> _Task statement_
For this exercise, please find the lines in the entries that include the word "Definition" and copy them.

> _Given data_
(* ===== verification/Solver.v ===== *)
(** The classification of output scripts (script/solver.h and .cpp): [Solver] and
    the matchers it tries in turn.  A result of [None] is a loop that ran out of
    fuel, which is shown not to happen.

    Theorems about the classification of scripts: it always returns, and the
    scripts that the node constructs are recognised with their data. *)
From S2P Require Import Prelude Serial QSig Script Node Interp Verify.

Open Scope Z_scope.

Inductive TxoutType :=
  | NONSTANDARD | ANCHOR | PUBKEY | PUBKEYHASH | SCRIPTHASH | MULTISIG | NULL_DATA
  | WITNESS_V0_SCRIPTHASH | WITNESS_V0_KEYHASH | WITNESS_V1_TAPROOT | WITNESS_UNKNOWN.
#[export] Instance TxoutType_eq_dec : EqDecision TxoutType.
Proof. solve_decision. Defined.

Definition IsPushdataOp (opcode : opcodetype) : bool :=
  (op_num OP_0 <? op_num opcode) && (op_num opcode <=? op_num OP_PUSHDATA4).

(** [script[i] == b]. *)
Definition at_is (script : list Z) (i : nat) (b : Z) : bool := byte_at script i (Z.eqb b).

Definition MatchPayToPubkey (script : list Z) : option (list Z) :=
  let back_checksig := match back script with Some b => b =? op_num OP_CHECKSIG | None => false end in
  let try n :=
    let pubkey := take (Z.to_nat n) (drop 1 script) in
    if CPubKey_ValidSize pubkey then Some pubkey else None in
  if (size script =? PUBKEY_SIZE + 2) && at_is script 0 PUBKEY_SIZE && back_checksig then try PUBKEY_SIZE
  else if (size script =? COMPRESSED_SIZE + 2) && at_is script 0 COMPRESSED_SIZE && back_checksig then try COMPRESSED_SIZE
  else None.
Lemma toy_ml_key : ∃ k, toy_new ML_DSA_65 tt = Ok (k, tt) ∧ ∀ h, bytes h → ∃ s, toy_sign k h [] tt = Ok (true, s, tt).
Proof.
  pose proof (BitcoinRandBytes_ok zeros zeros_strong) as Hr.
  destruct (keypair_gives toy_callbacks 1 (BitcoinRandBytes zeros) (replicate CRYPTO_PUBLICKEYBYTES 0)
    (replicate CRYPTO_SECRETKEYBYTES 0) tt _ _ _ Hr (length_replicate _ _) (length_replicate _ _) (toy_keygen _))
    as (pk & sk & rho & key & t1 & t0 & [] & Ek & Hp).
  destruct (context_ok toy_callbacks 1 1 zeros zeros_strong ML_DSA_65 (or_introl eq_refl)) as (sig & Ec & Lp & Ls & Lg & _).
  assert (En : OQS_SIG_ml_dsa_65_new toy_callbacks 1 1 (BitcoinRandBytes zeros) true = Some sig).
  { unfold OQSContext_new in Ec. change (OQS_SIG_new _ _ _) with (OQS_SIG_ml_dsa_65_new toy_callbacks 1 1 (BitcoinRandBytes zeros) true) in Ec.
    destruct (OQS_SIG_ml_dsa_65_new _ _ _ _ _); [|done]. by injection Ec as ->. }
  assert (Hs : ∀ h, bytes h → ∃ s,
    OQS_SIG_keypair (Some sig) (replicate CRYPTO_PUBLICKEYBYTES 0) (replicate CRYPTO_SECRETKEYBYTES 0) tt = Some (OQS_SUCCESS, pk, sk, tt) ∧
    OQS_SIG_sign (Some sig) (replicate CRYPTO_BYTES 0) 0 h sk tt = Some (OQS_SUCCESS, s, CRYPTO_BYTES, tt)).
  { intros h Bh. destruct (signature_gives toy_callbacks 1 1 (BitcoinRandBytes zeros) (replicate CRYPTO_BYTES 0) 0 h [] 0 sk
      _ _ _ _ _ _ tt Hr (kp_sk _ _ _ _ _ _ _ _ _ _ _ Hp) (length_replicate _ _) Bh (Forall_nil_2 _) ltac:(lia) (le_n 0)
      (toy_sign_math _ _ _ _ _ _ _ (λ i k, toy_t0 _ _ _ _ _ _ i k Hp))) as (s & [] & Es). exists s.
    destruct (mldsa_object_returns toy_callbacks 1 1 (BitcoinRandBytes zeros) sig (replicate CRYPTO_PUBLICKEYBYTES 0)
      (replicate CRYPTO_SECRETKEYBYTES 0) (replicate CRYPTO_BYTES 0) 0 h None 0 tt pk sk tt s CRYPTO_BYTES tt En
      (length_replicate _ _) (length_replicate _ _) (length_replicate _ _) Ek Es) as (_ & _ & _ & H4 & _ & H6).
    split; [exact H4|exact (H6 eq_refl eq_refl)]. }
  destruct (Hs [] (Forall_nil_2 _)) as (_ & Ekp & _).
  exists {| m_type := ML_DSA_65; m_vchPrivKey := sk; k_vchPubKey := pk; m_fValid := true; m_ecdsaKey := None |}. split.
  - unfold MakeNewKey. cbv zeta match. unfold make_quantum_key. change ALG_ML_DSA_65 with (alg_name ML_DSA_65). rewrite Ec.
    cbn [mbind outcome_bind]. unfold GenerateKeypair_secure, GenerateKeypair. cbn [m_sig]. rewrite Lp, Ls, !resize_nil.
    change (Z.to_nat (pub_size ML_DSA_65)) with CRYPTO_PUBLICKEYBYTES. change (Z.to_nat (priv_size ML_DSA_65)) with CRYPTO_SECRETKEYBYTES.
    rewrite Ekp. reflexivity.
  - intros h Bh. destruct (Hs h Bh) as (s & _ & Es).
    rewrite (sign_with_ok toy_callbacks 1 1 zeros ML_DSA_65); [|by left|reflexivity|reflexivity]. unfold sign_with. rewrite Ec.
    cbn [mbind outcome_bind m_vchPrivKey]. unfold OQSContext_Sign. cbn [m_sig].
    assert (size sk = length_secret_key sig) as ->.
    { destruct (keypair_returns toy_callbacks 1 (BitcoinRandBytes zeros) Hr _ _ _ _ _ _ _ (length_replicate _ _) (length_replicate _ _) Ek)
        as (_ & Lk & _). rewrite Ls. unfold size. rewrite Lk. reflexivity. }
    rewrite Z.eqb_refl. cbn [negb]. rewrite Lg, resize_nil. change (Z.to_nat (sig_size ML_DSA_65)) with CRYPTO_BYTES.
    rewrite Es. cbn [or_crash mbind outcome_bind]. eexists. reflexivity.
Qed.

(** A provider that answers every question about scripts and quantum keys alike. *)
Definition toy_provider (script : list Z) (k : CQuantumKey) : SigningProvider := {|
  GetCScript _ := Some script; sp_GetPubKey _ := None; GetKey _ := None; GetKeyOrigin _ := None;
  GetQuantumKey _ := Some k; GetQuantumPubKey _ := None; HaveQuantumKey _ := true;
|}.

(** No taproot and no miniscript. *)
Definition toy_none (p : SigningProvider) (c : BaseSignatureCreator) (s : list Z) (d : @SignatureData unit) (g : unit)
  : outcome (bool * list (list Z) * @SignatureData unit * unit) := Ok (false, [], d, g).

Abbreviation toy_creator := (tx_creator toy_callbacks 1 1 zeros true (test_tx 2) 0 1000 None SIGHASH_ALL).

Lemma produce_signature_quantum_witness : ∃ k s, toy_new ML_DSA_65 tt = Ok (k, tt) ∧
  let pub := GetPubKey k in let script := CreateQuantumWitnessScript pub in
  ProduceSignature toy_none toy_none (toy_provider script k) toy_creator (CreateQuantumP2WSH pub) (SignatureData_new tt) tt
    = Ok (true, with_quantum_witness (SignatureData_new tt) script (SCHEME_ML_DSA_65 :: s ++ [SIGHASH_ALL]), tt).
Proof.
  destruct toy_ml_key as (k & Ek & Hs). exists k.
  destruct (produce_signature_quantum (C := test_crypto) toy_callbacks 1 1 zeros zeros_strong toy_none toy_none CQuantumKey_default k tt tt tt
    (toy_provider (CreateQuantumWitnessScript (GetPubKey k)) k) (test_tx 2) 0 1000 None SIGHASH_ALL (SignatureData_new tt)
    Ek) as (h & Eh & Ep & _); [reflexivity|reflexivity|reflexivity|exact (le_n 1)|lia|split; [apply Z.leb_le; reflexivity|apply Z.ltb_lt; reflexivity]|reflexivity|].
  destruct (Hs h (proj2 (SignatureHash_bytes _ _ _ _ _ _ _ _ Eh))) as [s Es]. exists s. split; [exact Ek|].
  cbv zeta. rewrite Ep, Es. reflexivity.
Defined.

Lemma slh_signing_fails_witness : ∃ k d, toy_new SLH_DSA_192F tt = Ok (k, tt) ∧
  let pub := GetPubKey k in let script := CreateQuantumWitnessScript pub in
  ProduceSignature toy_none toy_none (toy_provider script k) toy_creator (CreateQuantumP2WSH pub) (SignatureData_new tt) tt
    = Ok (false, d, tt).
Proof.
  destruct (slh_key_total toy_callbacks 1 1 zeros zeros_strong CQuantumKey_default tt) as (k & [] & Ek & _). exists k.
  destruct (slh_signing_fails (C := test_crypto) toy_callbacks 1 1 zeros zeros_strong toy_none toy_none CQuantumKey_default k tt tt tt
    (toy_provider (CreateQuantumWitnessScript (GetPubKey k)) k) (test_tx 2) 0 1000 None SIGHASH_ALL (SignatureData_new tt)
    Ek eq_refl eq_refl (le_n 1) ltac:(lia) eq_refl (λ d g, ex_intro _ [] (ex_intro _ d (ex_intro _ g eq_refl))))
    as (_ & (d & [] & H & _) & _).
  exists d. split; [exact Ek|exact H].
Defined.

Lemma wrapped_providers_hide_witness : ∃ k, toy_new SLH_DSA_192F tt = Ok (k, tt) ∧
  creator_CreateSig toy_creator (multi_provider [toy_provider [] k]) [] [7] [0x51] WITNESS_V0 tt = Ok (false, [], tt).
Proof.
  destruct (slh_key_total toy_callbacks 1 1 zeros zeros_strong CQuantumKey_default tt) as (k & [] & Ek & _). exists k.
  split; [exact Ek|].
  refine (proj1 (wrapped_providers_hide toy_callbacks 1 1 zeros true [toy_provider [] k] (toy_provider [] k) false false (test_tx 2) 0 1000
    None SIGHASH_ALL [] [7] [0x51] tt) _). apply Forall_cons_2; [reflexivity|apply Forall_nil_2].
Defined.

> _Solution below_
Definition IsPushdataOp (opcode : opcodetype) : bool :=
Definition at_is (script : list Z) (i : nat) (b : Z) : bool := byte_at script i (Z.eqb b).
Definition MatchPayToPubkey (script : list Z) : option (list Z) :=
Definition toy_provider (script : list Z) (k : CQuantumKey) : SigningProvider := {|
Definition toy_none (p : SigningProvider) (c : BaseSignatureCreator) (s : list Z) (d : @SignatureData unit) (g : unit)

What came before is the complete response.